> About this task: Would you return, word for word, the lines of the data below from the line with "unfold ReadPiece. cbn [ptr_ end_]." through the line with "exists done out' p', ReadRecord", and no others?

> Records shown:
(* ===== verification/DnsRecords.v ===== *)
(** Records of DNS responses: what ReadRecord and SkipQuestion take from a
    packet, and what ParseToAddressList makes of the records. *)
From S2P Require Import Prelude CArrays Memory BigEndian Dns DnsNames.
From Stdlib Require Import ZifyBool.

Lemma load_lies block offset size bytes :
  load block offset size = Some bytes -> lies block offset bytes /\ zlen bytes = size.
Proof.
  unfold load. destruct (_ && _) eqn:E; [|done]. to_prop. intros [= <-]. split.
  - apply lies_slice; unfold zlen; lia.
  - apply zlen_take. rewrite zlen_drop; unfold zlen; lia.
Qed.

Section Records.
Context (packet : list Z) (len : Z).
Context (Hbytes : Forall is_byte packet) (Hlen : len <= zlen packet) (Hmax : len < 2 ^ 30).

(** ** What a record is *)

(** The [n] bytes at a position are a number. *)
Definition word (n : nat) (q v : Z) : Prop :=
  exists bytes, load packet q (Z.of_nat n) = Some bytes /\ v = be_value bytes.

(** There is a record at a position, and the next one is behind it. *)
Record record_at (pos : Z) (r : DnsResourceRecord) (next : Z) : Prop := {
  ra_inside : 0 <= pos < len;
  ra_name : exists labels size seen q, resolves packet len pos labels size seen /\ seen <= len /\
    name r = dotted labels /\ q = pos + size /\
    word 2 q (type r) /\ word 2 (q + 2) (klass r) /\ word 4 (q + 4) (ttl r) /\
    word 2 (q + 8) (snd (rdata r)) /\ fst (rdata r) = q + 10 /\ next = q + 10 + snd (rdata r);
  ra_end : next <= len
}.

Lemma word_fun n q v v' : word n q v -> word n q v' -> v' = v.
Proof. intros (b & Hb & ->) (b' & Hb' & ->). congruence. Qed.

Lemma word_range n q v : word n q v -> 0 <= v < 256 ^ Z.of_nat n.
Proof.
  intros (b & Hb & ->). apply load_lies in Hb as Hl. destruct Hl as [Hl <-]. apply be_value_range.
  destruct Hl as (pre & post & E & _). pose proof Hbytes as Hb'. rewrite E in Hb'.
  apply Forall_app in Hb' as [_ Hb']. by apply Forall_app in Hb' as [Hb' _].
Qed.

Lemma record_fun pos r next r' next' :
  record_at pos r next -> record_at pos r' next' -> r' = r /\ next' = next.
Proof.
  intros [_ (labels & size & seen & q & Hres & _ & En & -> & Ht & Hk & Httl & Hl & Hr & ->) _]
         [_ (labels' & size' & seen' & q' & Hres' & _ & En' & -> & Ht' & Hk' & Httl' & Hl' & Hr' & ->) _].
  destruct (resolves_fun _ _ _ _ _ _ Hres _ _ _ Hres') as (-> & -> & ->).
  destruct r as [n t k tt [b s]], r' as [n' t' k' tt' [b' s']]. cbn in *.
  rewrite (word_fun _ _ _ _ Ht Ht'), (word_fun _ _ _ _ Hk Hk'), (word_fun _ _ _ _ Httl Httl'),
    (word_fun _ _ _ _ Hl Hl'), En, En', Hr, Hr'. done.
Qed.

(** ** Reading *)
Lemma Read_spec n m q :
  m = Z.of_nat n -> (0 < n)%nat -> 0 <= q ->
  (exists v, Read packet n (mkBigEndianReader q len) = Some (Some v, mkBigEndianReader (q + m) len) /\
     word n q v /\ q + m <= len) \/
  (Read packet n (mkBigEndianReader q len) = Some (None, mkBigEndianReader q len) /\ len < q + m).
Proof.
  intros -> Hn Hq. unfold Read. cbn [ptr_ end_]. destruct (Z.ltb_spec len (q + Z.of_nat n)) as [H|H]; [by right|left].
  destruct (load_total packet q (Z.of_nat n)) as [bytes Hb]; [lia..|unfold zlen in *; lia|].
  destruct (load_lies _ _ _ _ Hb) as [Hl Hz]. rewrite (ReadBigEndian_spec n packet q bytes); [|done| | |done].
  - cbn [mbind option_bind]. exists (be_value bytes). split; [done|]. split; [by exists bytes|done].
  - unfold zlen in Hz. lia.
  - destruct Hl as (pre & post & E & _). pose proof Hbytes as Hb'. rewrite E in Hb'.
    apply Forall_app in Hb' as [_ Hb']. by apply Forall_app in Hb' as [Hb' _].
Qed.

(** The fields behind the name of a record, at [q]. *)
Definition fields_at (q : Z) (r : DnsResourceRecord) (next : Z) : Prop :=
  word 2 q (type r) /\ word 2 (q + 2) (klass r) /\ word 4 (q + 4) (ttl r) /\
  word 2 (q + 8) (snd (rdata r)) /\ fst (rdata r) = q + 10 /\ next = q + 10 + snd (rdata r) /\ next <= len.

Lemma read_fields_spec q out :
  0 <= q ->
  exists done out' reader, read_fields packet (mkBigEndianReader q len) out = Some (done, out', reader) /\
    name out' = name out /\
    if done : bool then fields_at q out' (ptr_ reader) else forall r next, ~ fields_at q r next.
Proof.
  intros Hq. unfold read_fields, ReadU16, ReadU32.
  assert (Hno : forall r next, fields_at q r next -> q + 10 + snd (rdata r) <= len /\ 0 <= snd (rdata r)).
  { intros r next (_ & _ & _ & Hl & _ & -> & Hn). apply word_range in Hl. lia. }
  destruct (Read_spec 2 2 q eq_refl ltac:(lia) ltac:(lia)) as [(t & -> & Ht & H2)|[-> H2]]; cbn [mbind option_bind].
  2:{ do 3 eexists. split; [reflexivity|]. split; [done|]. intros r next Hf. apply Hno in Hf. lia. }
  destruct (Read_spec 2 2 (q + 2) eq_refl ltac:(lia) ltac:(lia)) as [(k & -> & Hk & H4)|[-> H4]]; cbn [mbind option_bind].
  2:{ do 3 eexists. split; [reflexivity|]. split; [done|]. intros r next Hf. apply Hno in Hf. lia. }
  destruct (Read_spec 4 4 (q + 2 + 2) eq_refl ltac:(lia) ltac:(lia)) as [(tt & -> & Htt & H8)|[-> H8]]; cbn [mbind option_bind].
  2:{ do 3 eexists. split; [reflexivity|]. split; [done|]. intros r next Hf. apply Hno in Hf. lia. }
  destruct (Read_spec 2 2 (q + 2 + 2 + 4) eq_refl ltac:(lia) ltac:(lia)) as [(l & -> & Hl & H10)|[-> H10]]; cbn [mbind option_bind].
  2:{ do 3 eexists. split; [reflexivity|]. split; [done|]. intros r next Hf. apply Hno in Hf. lia. }
  unfold ReadPiece. cbn [ptr_ end_].
  replace (q + 2 + 2 + 4) with (q + 8) in * by lia. replace (q + 2 + 2) with (q + 4) in * by lia.
  destruct (Z.ltb_spec len (q + 8 + 2 + l)) as [Hp|Hp].
  - do 3 eexists. split; [reflexivity|]. split; [done|]. intros r next (_ & _ & _ & Hl' & _ & -> & Hn).
    rewrite (word_fun _ _ _ _ Hl Hl') in Hn. lia.
  - do 3 eexists. split; [reflexivity|]. split; [done|]. unfold fields_at. cbn.
    split_and!; try done; lia.
Qed.

Lemma ReadRecord_spec pos out :
  0 <= pos <= len ->
  exists done out' p', ReadRecord out (mkDnsRecordParser (Some packet) len pos) = Ok (done, out', p') /\
    if done : bool then record_at pos out' (cur_ p') /\ p' = mkDnsRecordParser (Some packet) len (cur_ p')
    else forall r next, ~ record_at pos r next.
Proof.
  intros Hpos. unfold ReadRecord. cbn [packet_ checked mbind res_bind cur_].
  destruct (decide (pos = len)) as [->|Hne].
  { rewrite ReadName_end by lia. cbn [mbind res_bind Z.eqb]. do 3 eexists. split; [reflexivity|].
    intros r next [Hi _ _]. lia. }
  destruct (ReadName_spec packet len Hbytes Hlen Hmax pos (name out) pos ltac:(lia)) as (size & out1 & -> & Hr).
  cbn [mbind res_bind]. destruct (Z.eqb_spec size 0) as [E|E].
  { do 3 eexists. split; [reflexivity|]. intros r next [_ (labels & size' & seen & q & Hres & Hs & _) _].
    destruct Hr as [(labels' & seen' & Hres' & _)|[_ Hno]]; [|apply Hno in Hres; lia].
    apply resolves_range in Hres'. lia. }
  destruct Hr as [(labels & seen & Hres & Hs & ->)|[-> _]]; [|done].
  pose proof (resolves_range _ _ _ _ _ _ Hres). unfold new_BigEndianReader.
  replace (pos + size + (len - (pos + size))) with len by lia. cbn [Dns.length_].
  replace (pos + size + (len - (pos + size))) with len by lia.
  destruct (read_fields_spec (pos + size) (out <| name := default [] (Some (dotted labels)) |>))
    as (done & out' & reader & -> & Hname & Hf); [lia|].
  cbn [checked mbind res_bind]. destruct done.
  - do 3 eexists. split; [reflexivity|]. cbn. split; [|done].
    destruct Hf as (? & ? & ? & ? & ? & ? & ?). constructor; [lia| |done].
    exists labels, size, seen, (pos + size). by rewrite Hname.
  - do 3 eexists. split; [reflexivity|].
    intros r next [_ (labels' & size' & seen' & q & Hres' & _ & _ & -> & ? & ? & ? & ? & ? & ->) Hend].
    destruct (resolves_fun _ _ _ _ _ _ Hres _ _ _ Hres') as (-> & -> & _). by eapply (Hf r).
Qed.
End Records.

> Output for this exercise:
  unfold ReadPiece. cbn [ptr_ end_].
  replace (q + 2 + 2 + 4) with (q + 8) in * by lia. replace (q + 2 + 2) with (q + 4) in * by lia.
  destruct (Z.ltb_spec len (q + 8 + 2 + l)) as [Hp|Hp].
  - do 3 eexists. split; [reflexivity|]. split; [done|]. intros r next (_ & _ & _ & Hl' & _ & -> & Hn).
    rewrite (word_fun _ _ _ _ Hl Hl') in Hn. lia.
  - do 3 eexists. split; [reflexivity|]. split; [done|]. unfold fields_at. cbn.
    split_and!; try done; lia.
Qed.

Lemma ReadRecord_spec pos out :
  0 <= pos <= len ->
  exists done out' p', ReadRecord out (mkDnsRecordParser (Some packet) len pos) = Ok (done, out', p') /\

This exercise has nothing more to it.